Available Plugins¶
In this section we present all the plugins that are shipped along with Watcher. If you want to know which plugins your Watcher services have access to, you can use the Guru Meditation Reports to display them.
Goals¶
airflow_optimization¶
AirflowOptimization
This goal is used to optimize the airflow within a cloud infrastructure.
cluster_maintaining¶
ClusterMaintenance
This goal is used to maintain compute nodes without having the user’s application being interrupted.
dummy¶
Dummy
Reserved goal that is used for testing purposes.
hardware_maintenance¶
HardwareMaintenance
This goal is to migrate instances and volumes on a set of compute nodes and storage from nodes under maintenance
noisy_neighbor¶
NoisyNeighborOptimization
This goal is used to identify and migrate a Noisy Neighbor - a low priority VM that negatively affects performance of a high priority VM in terms of IPC by over utilizing Last Level Cache.
saving_energy¶
SavingEnergy
This goal is used to reduce power consumption within a data center.
server_consolidation¶
ServerConsolidation
This goal is for efficient usage of compute server resources in order to reduce the total number of servers.
thermal_optimization¶
ThermalOptimization
This goal is used to balance the temperature across different servers.
unclassified¶
Unclassified
This goal is used to ease the development process of a strategy.
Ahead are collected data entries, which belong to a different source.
(* ===== verification/Service.v ===== *)
(** * The service: routing, roles and the shared state

    The second half of [main] in [dashboard/main.go]: the route table, the
    roles it demands, and the state that the handlers of the other files share.
    A request is one step of the whole system; the files of the runtime
    directory, the ledger, the replay cache and the accounts are one state, so
    that what one handler leaves is what the next one meets.  Requests that Go
    serves at the same time take some order here. *)

From S2P Require Import Prelude Logs Views Support GoStrings GoCrypto Ini Topology Config DefaultConfig Files Ledger Accounts Bridge Prepare Startup Transfer Registry Settings Integrity Fleet Health Ingest FleetView LiveConfig Any Artifacts Downloads Ping SecretsFile Metrics Discord Pages ReadPages.

(** ** The state *)

(** The users file, the presence file, the companions' states and their log
    are kept decoded; every other file is in the registry's world. *)
Record system := mkSystem {
  sy_registry : registry;
  sy_users : option dashboardUsersFile;
  sy_setupCode : string;
  sy_grants : gmap string identityGrant;
  sy_seen : gmap string Z;
  sy_presence : gmap string presenceEntry;
  sy_log : list (string * record);
  sy_states : gmap string record;
  sy_trail : list trail_entry
}.

Definition sy_world (s : system) : world := rg_world (sy_registry s).
Definition sy_ledger (s : system) : ledger := rg_ledger (sy_registry s).

Definition put_registry (s : system) (r : registry) : system :=
  mkSystem r (sy_users s) (sy_setupCode s) (sy_grants s) (sy_seen s) (sy_presence s) (sy_log s) (sy_states s) (sy_trail s).
Definition put_seen (s : system) (seen : gmap string Z) : system :=
  mkSystem (sy_registry s) (sy_users s) (sy_setupCode s) (sy_grants s) seen (sy_presence s) (sy_log s) (sy_states s) (sy_trail s).
Definition put_grants (s : system) (grants : gmap string identityGrant) : system :=
  mkSystem (sy_registry s) (sy_users s) (sy_setupCode s) grants (sy_seen s) (sy_presence s) (sy_log s) (sy_states s) (sy_trail s).
(** The calls of [appendAudit] made so far, in order: who did what, with which
    result.  It is a history of the calls, not the audit log: each call appends
    a line to a file that rotates and may insert a row in the ledger, and both
    ignore their errors. *)
Definition put_trail (s : system) (entries : list trail_entry) : system :=
  mkSystem (sy_registry s) (sy_users s) (sy_setupCode s) (sy_grants s) (sy_seen s) (sy_presence s) (sy_log s) (sy_states s)
    (sy_trail s ++ entries).
Definition put_ledger (s : system) (l : ledger) : system := put_registry s (Registry.with_ledger (sy_registry s) l).
Definition put_world (s : system) (w : world) : system := put_registry s (with_world (sy_registry s) w).
Example small_trail :
  sy_trail small_result.1 =
  [mkTrail (mkPrincipal "guest" "viewer") "access.denied" "denied"; mkTrail (mkPrincipal "root" "owner") "backend.create" "restart_queued";
   mkTrail (mkPrincipal "root" "owner") "dashboard.user.delete" "success"].
Proof. vm_compute. reflexivity. Qed.

(** When the restart marker cannot be written the new backend is stored, the
    answer is an error and the trail stays empty: this is what [half_config]
    stands for. *)
Lemma stored_change_unrecorded :
  let x := surroundings_at 1000 (repeat WriteOk 14 ++ [Files.WriteFailed None]) in
  let (s', a) := serve process small_settings (fun _ => "") None (fun _ => None)
                   (small_request POST "/api/backend-registry" "Bearer root-token") x small_system in
  answer_status a = Some 400 /\ half_config a = true /\ sy_trail s' = [] /\
  match document small_settings s' with Ok d => bool_decide (is_Some (Sections d !! "backend.lobby")) = true | Err _ => False end.
Proof. vm_compute. by split_and!. Qed.
(* ===== verification/Replay.v ===== *)
(** * Signed requests over a whole run

    The four endpoints that companions sign their requests for share one replay
    cache with each other, and the service with its loops.  [Bridge] shows that
    the cache refuses a second copy of a message; this file follows the cache
    through the runs of [Loops]: nothing else touches it, so a request that was
    accepted at one of the endpoints is refused at all of them from then on. *)

From Stdlib Require Import Sorting.Sorted.
From S2P Require Import Prelude Logs Views Support GoStrings GoCrypto Ini Topology Config DefaultConfig Files Ledger Accounts Bridge Prepare Startup Transfer Registry Settings Fleet Health Ingest FleetView LiveConfig Any Artifacts Downloads Ping SecretsFile Metrics Discord Pages ReadPages Service Loops.

Definition signed_endpoints : list endpoint := [IngestBatch; TransferTicket; ConsumeGrant; PermissionSnapshot].

(** When the check of a request reads the clock. *)
Definition signed_times (rq : request) (x : surroundings) : Z * Z :=
  match (route (rq_path rq)).2 with
  | IngestBatch => (it_fresh (at_ingest x), it_replay (at_ingest x))
  | _ => (at_fresh x, at_replay x)
  end.

Section Replay.
Context {Dec : Decoding} {Rows : RowJSON} (getenv : string -> string) (ds : settings) (error_text : live_error -> string)
  (catalog : option packet_catalog) (open : string -> option (list zip_entry))
  (order : list (string * string) -> list (string * string)) (decode_line : string -> option record).
Notation p := (paths_of ds).
Notation handler := (handler getenv ds error_text catalog open).
Notation serve := (serve getenv ds error_text catalog open).
Notation step := (step getenv ds error_text catalog open order decode_line).
Notation run := (run getenv ds error_text catalog open order decode_line).

(** A request whose signature is looked at. *)
Definition is_checked (rq : request) : bool :=
  bool_decide ((route (rq_path rq)).2 ∈ signed_endpoints) && bool_decide (rq_method rq = POST) &&
  (negb (bool_decide ((route (rq_path rq)).2 = IngestBatch)) || (slen (rq_body rq) <=? ds_maxBody ds)).
Definition signature_check (rq : request) (x : surroundings) (s : system) : gmap string Z * result bridge_error unit :=
  verifySignedBody (secret_of ds (sy_world s)) (sy_seen s) (rq_signed rq) (rq_body rq) (signed_times rq x).1 (signed_times rq x).2.
Definition accepted (rq : request) (x : surroundings) (s : system) : bool := is_checked rq && is_ok (signature_check rq x s).2.

(** ** Lemmas: who touches the cache *)








(** ** Lemmas: what a refused request leaves *)




(** ** Lemmas: the cache over time *)




(** ** The property *)

End Replay.

(** ** A replayed batch *)

#[local] Existing Instance small_decoding.
#[local] Existing Instance small_rows.
Definition calm_at (t : Z) : surroundings := surroundings_at t [].
Definition lobby_request (path : string) : request :=
  mkRequest POST path "" (fun _ => "")
    (mkHeaders "1700000000000" (expected_signature "CHANGE_ME_NOW" "1700000000000" "{}") "lobby") "" "{}" None.
Notation small_step := (step process small_settings (fun _ => "") None (fun _ => None) id (fun _ => None)).
Notation small_run := (run process small_settings (fun _ => "") None (fun _ => None) id (fun _ => None)).
Notation small_serve := (serve process small_settings (fun _ => "") None (fun _ => None)).
(** A batch of the lobby is followed by loops and a visitor; a second later
    somebody sends its body and signature to the transfer endpoint. *)
Definition between : list event :=
  [HealthTick (quiet_tick 1700000000500); Requested (small_request GET "/api/state" "guest-token") (calm_at 1700000000600);
   TransferTick (quiet_tick 1700000000700)].
Definition after_batch : running :=
  match small_step (Requested (lobby_request "/ingest") (calm_at 1700000000000)) small_running with Some (s, _) => s | None => small_running end.


(** A restart empties the cache: within the minute that a stamp is fresh, the
    same request is accepted once more. *)
Lemma restart_forgets_requests :
  let after_restart := match small_run (between ++ [Restart first_start (quiet_tick 1700000000800)]) after_batch with
                       | Some (s, _) => s
                       | None => after_batch
                       end in
  accepted small_settings (lobby_request "/ingest") (calm_at 1700000001000) (ru_system after_restart) = true.
Proof. vm_compute. reflexivity. Qed.

(** The signature covers the stamp and the body, not the path: what was signed
    for one endpoint passes the check of another. *)
Lemma signature_without_path :
  accepted small_settings (lobby_request "/transfer") (calm_at 1700000000000) (ru_system small_running) = true /\
  signature_check small_settings (lobby_request "/transfer") (calm_at 1700000000000) (ru_system small_running) =
  signature_check small_settings (lobby_request "/ingest") (calm_at 1700000000000) (ru_system small_running).
Proof. split; vm_compute; reflexivity. Qed.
Containing no actual indicator specification, this goal can be used whenever a strategy has yet to be formally associated with an existing goal. If the goal achieve has been identified but there is no available implementation, this Goal can also be used as a transitional stage.
workload_balancing¶
WorkloadBalancing
This goal is used to evenly distribute workloads across different servers.
Scoring Engines¶
dummy_scorer¶
Sample Scoring Engine implementing simplified workload classification.
Typically a scoring engine would be implemented using machine learning techniques. For example, for workload classification problem the solution could consist of the following steps:
Define a problem to solve: we want to detect the workload on the machine based on the collected metrics like power consumption, temperature, CPU load, memory usage, disk usage, network usage, etc.
The workloads could be predefined, e.g. IDLE, CPU-INTENSIVE, MEMORY-INTENSIVE, IO-BOUND, … Or we could let the ML algorithm to find the workloads based on the learning data provided. The decision here leads to learning algorithm used (supervised vs. non-supervised learning).
Collect metrics from sample servers (learning data).
Define the analytical model, pick ML framework and algorithm.
Apply learning data to the data model. Once taught, the data model becomes a scoring engine and can start doing predictions or classifications.
Wrap up the scoring engine with the class like this one, so it has a standard interface and can be used inside Watcher.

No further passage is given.